[Collected data]
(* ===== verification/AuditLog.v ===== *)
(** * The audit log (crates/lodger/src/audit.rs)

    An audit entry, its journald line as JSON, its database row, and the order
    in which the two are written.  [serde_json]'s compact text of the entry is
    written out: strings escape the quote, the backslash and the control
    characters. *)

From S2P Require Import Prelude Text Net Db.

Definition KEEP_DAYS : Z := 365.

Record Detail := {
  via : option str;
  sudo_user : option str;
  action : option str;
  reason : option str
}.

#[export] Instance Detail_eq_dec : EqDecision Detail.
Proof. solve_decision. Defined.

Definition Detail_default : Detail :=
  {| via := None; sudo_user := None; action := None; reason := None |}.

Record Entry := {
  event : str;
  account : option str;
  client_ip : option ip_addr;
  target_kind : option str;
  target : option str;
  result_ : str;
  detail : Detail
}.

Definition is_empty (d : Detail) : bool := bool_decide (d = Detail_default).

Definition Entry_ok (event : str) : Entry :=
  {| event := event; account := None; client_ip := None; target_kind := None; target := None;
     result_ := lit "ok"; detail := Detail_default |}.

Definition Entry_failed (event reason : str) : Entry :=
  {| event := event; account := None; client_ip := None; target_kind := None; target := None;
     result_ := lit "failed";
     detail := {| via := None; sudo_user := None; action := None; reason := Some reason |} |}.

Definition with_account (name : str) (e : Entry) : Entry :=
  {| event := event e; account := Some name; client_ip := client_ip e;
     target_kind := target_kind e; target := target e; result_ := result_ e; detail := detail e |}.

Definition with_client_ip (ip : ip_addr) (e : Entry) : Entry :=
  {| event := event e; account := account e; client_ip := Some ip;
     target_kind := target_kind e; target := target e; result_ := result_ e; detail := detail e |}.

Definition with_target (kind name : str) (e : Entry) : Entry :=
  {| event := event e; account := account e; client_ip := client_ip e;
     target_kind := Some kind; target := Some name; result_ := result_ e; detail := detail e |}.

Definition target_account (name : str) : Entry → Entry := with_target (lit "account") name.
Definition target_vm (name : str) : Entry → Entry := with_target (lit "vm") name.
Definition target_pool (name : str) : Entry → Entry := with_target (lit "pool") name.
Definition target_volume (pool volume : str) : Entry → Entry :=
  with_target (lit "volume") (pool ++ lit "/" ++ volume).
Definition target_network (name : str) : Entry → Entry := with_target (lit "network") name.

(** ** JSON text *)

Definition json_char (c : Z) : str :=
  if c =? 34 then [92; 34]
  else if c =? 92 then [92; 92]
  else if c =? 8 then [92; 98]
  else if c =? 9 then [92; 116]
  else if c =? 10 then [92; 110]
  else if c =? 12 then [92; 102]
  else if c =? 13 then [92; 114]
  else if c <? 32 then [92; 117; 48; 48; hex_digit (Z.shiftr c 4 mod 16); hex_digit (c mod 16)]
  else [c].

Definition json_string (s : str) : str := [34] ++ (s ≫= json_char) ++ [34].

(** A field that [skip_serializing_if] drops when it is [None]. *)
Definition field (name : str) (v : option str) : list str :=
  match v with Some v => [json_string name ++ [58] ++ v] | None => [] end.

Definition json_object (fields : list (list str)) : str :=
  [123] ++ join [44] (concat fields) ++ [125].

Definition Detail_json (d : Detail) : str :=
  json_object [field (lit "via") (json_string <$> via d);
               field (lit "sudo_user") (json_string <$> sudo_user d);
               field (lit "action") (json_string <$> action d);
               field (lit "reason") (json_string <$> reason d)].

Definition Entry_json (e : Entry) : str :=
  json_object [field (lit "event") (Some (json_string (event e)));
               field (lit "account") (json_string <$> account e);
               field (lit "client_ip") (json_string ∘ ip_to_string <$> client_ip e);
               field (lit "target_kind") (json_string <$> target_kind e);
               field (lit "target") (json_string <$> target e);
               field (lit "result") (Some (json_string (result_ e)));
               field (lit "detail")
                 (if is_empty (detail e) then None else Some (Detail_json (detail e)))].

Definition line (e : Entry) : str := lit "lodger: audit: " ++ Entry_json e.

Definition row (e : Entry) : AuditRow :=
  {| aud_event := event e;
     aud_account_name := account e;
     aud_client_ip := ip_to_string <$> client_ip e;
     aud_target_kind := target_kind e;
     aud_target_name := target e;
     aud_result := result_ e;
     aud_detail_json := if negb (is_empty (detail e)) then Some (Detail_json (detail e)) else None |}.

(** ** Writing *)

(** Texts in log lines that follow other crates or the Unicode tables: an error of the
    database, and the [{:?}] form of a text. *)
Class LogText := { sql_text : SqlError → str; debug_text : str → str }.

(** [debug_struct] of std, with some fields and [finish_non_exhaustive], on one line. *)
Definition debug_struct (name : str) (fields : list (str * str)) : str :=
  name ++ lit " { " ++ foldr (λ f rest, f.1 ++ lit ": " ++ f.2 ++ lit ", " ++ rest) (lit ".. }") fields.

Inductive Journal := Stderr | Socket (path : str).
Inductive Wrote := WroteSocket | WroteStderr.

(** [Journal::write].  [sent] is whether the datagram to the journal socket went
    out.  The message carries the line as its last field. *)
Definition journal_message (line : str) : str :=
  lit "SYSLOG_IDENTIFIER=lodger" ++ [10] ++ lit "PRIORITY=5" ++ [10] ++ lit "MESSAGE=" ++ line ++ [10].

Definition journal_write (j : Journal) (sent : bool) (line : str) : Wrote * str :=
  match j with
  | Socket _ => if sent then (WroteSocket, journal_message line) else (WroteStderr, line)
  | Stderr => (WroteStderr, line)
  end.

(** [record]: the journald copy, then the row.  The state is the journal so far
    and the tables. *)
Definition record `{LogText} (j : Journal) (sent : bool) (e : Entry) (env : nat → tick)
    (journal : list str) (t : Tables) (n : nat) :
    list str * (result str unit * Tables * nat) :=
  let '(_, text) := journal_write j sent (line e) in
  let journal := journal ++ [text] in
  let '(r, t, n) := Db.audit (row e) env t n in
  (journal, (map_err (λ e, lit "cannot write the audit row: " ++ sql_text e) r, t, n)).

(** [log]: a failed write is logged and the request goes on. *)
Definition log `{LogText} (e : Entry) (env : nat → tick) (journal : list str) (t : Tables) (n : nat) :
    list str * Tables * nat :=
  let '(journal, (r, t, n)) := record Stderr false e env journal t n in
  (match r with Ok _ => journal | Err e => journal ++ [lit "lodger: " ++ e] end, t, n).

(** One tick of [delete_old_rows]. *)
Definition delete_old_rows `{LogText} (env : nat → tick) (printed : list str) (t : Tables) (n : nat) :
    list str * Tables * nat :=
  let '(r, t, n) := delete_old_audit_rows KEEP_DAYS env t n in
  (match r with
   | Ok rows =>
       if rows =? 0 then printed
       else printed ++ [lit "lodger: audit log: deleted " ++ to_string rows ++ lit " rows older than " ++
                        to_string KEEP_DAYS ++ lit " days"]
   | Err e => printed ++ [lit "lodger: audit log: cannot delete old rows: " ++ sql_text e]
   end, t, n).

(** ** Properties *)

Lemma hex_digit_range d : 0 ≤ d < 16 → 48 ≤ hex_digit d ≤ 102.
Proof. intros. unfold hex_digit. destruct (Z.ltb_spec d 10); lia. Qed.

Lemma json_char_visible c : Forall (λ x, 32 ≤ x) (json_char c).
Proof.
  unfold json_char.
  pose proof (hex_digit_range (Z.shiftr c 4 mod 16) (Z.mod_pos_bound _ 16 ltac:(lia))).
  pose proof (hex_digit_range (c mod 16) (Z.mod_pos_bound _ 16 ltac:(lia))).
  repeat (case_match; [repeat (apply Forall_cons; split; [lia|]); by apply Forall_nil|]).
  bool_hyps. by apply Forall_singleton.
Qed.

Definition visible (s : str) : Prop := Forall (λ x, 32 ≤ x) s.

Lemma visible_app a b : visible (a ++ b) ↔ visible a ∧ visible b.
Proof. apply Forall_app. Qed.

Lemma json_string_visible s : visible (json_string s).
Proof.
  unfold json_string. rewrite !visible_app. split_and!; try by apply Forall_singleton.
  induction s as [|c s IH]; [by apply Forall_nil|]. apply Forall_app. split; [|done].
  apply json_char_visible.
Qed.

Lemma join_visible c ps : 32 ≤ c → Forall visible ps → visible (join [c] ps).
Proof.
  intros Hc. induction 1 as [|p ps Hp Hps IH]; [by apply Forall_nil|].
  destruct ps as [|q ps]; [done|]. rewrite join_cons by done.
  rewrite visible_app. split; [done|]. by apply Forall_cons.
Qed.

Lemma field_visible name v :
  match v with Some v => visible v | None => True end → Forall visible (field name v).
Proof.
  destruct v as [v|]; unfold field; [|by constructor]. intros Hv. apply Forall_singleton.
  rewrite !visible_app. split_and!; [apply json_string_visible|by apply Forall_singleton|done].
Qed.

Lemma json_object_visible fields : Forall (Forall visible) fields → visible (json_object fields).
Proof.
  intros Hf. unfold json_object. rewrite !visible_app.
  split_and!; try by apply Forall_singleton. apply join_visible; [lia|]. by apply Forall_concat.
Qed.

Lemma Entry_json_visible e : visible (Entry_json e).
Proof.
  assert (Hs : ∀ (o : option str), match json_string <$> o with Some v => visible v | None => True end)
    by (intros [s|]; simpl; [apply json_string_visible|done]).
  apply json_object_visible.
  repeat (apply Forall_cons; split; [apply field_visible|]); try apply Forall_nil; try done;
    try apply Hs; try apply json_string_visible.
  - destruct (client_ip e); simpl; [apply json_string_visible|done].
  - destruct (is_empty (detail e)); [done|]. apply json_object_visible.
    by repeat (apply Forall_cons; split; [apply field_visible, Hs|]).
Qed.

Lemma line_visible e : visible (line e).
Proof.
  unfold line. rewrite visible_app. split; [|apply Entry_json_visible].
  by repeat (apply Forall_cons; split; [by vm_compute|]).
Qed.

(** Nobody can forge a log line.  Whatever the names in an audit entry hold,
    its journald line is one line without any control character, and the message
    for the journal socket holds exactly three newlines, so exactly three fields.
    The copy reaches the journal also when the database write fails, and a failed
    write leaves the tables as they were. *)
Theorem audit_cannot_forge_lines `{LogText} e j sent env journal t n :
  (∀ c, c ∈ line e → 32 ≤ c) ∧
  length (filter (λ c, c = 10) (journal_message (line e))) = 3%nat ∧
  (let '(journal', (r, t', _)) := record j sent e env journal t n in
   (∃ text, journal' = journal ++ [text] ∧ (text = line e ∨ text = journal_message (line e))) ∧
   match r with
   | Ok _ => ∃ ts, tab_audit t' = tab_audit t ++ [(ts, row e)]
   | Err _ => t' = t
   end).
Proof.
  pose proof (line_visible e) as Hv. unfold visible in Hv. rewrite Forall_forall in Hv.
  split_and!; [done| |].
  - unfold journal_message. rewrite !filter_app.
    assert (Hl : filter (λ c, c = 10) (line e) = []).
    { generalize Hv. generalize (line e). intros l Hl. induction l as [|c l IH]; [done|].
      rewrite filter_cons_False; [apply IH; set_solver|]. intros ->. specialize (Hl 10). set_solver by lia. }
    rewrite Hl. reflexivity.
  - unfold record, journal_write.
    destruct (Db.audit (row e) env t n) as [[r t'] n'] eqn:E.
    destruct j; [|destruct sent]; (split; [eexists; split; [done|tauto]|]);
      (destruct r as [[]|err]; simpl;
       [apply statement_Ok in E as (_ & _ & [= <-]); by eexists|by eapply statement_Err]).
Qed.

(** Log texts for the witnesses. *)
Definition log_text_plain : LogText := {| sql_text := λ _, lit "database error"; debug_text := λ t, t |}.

# GOAL OF THE EXERCISE:
Exactly the lines from the start of the entries through the one bearing "From S2P Require Import Prelude Text Net Db." are to be output, with both ends included.

# ANSWER TO THIS PROBLEM:
(* ===== verification/AuditLog.v ===== *)
(** * The audit log (crates/lodger/src/audit.rs)

    An audit entry, its journald line as JSON, its database row, and the order
    in which the two are written.  [serde_json]'s compact text of the entry is
    written out: strings escape the quote, the backslash and the control
    characters. *)

From S2P Require Import Prelude Text Net Db.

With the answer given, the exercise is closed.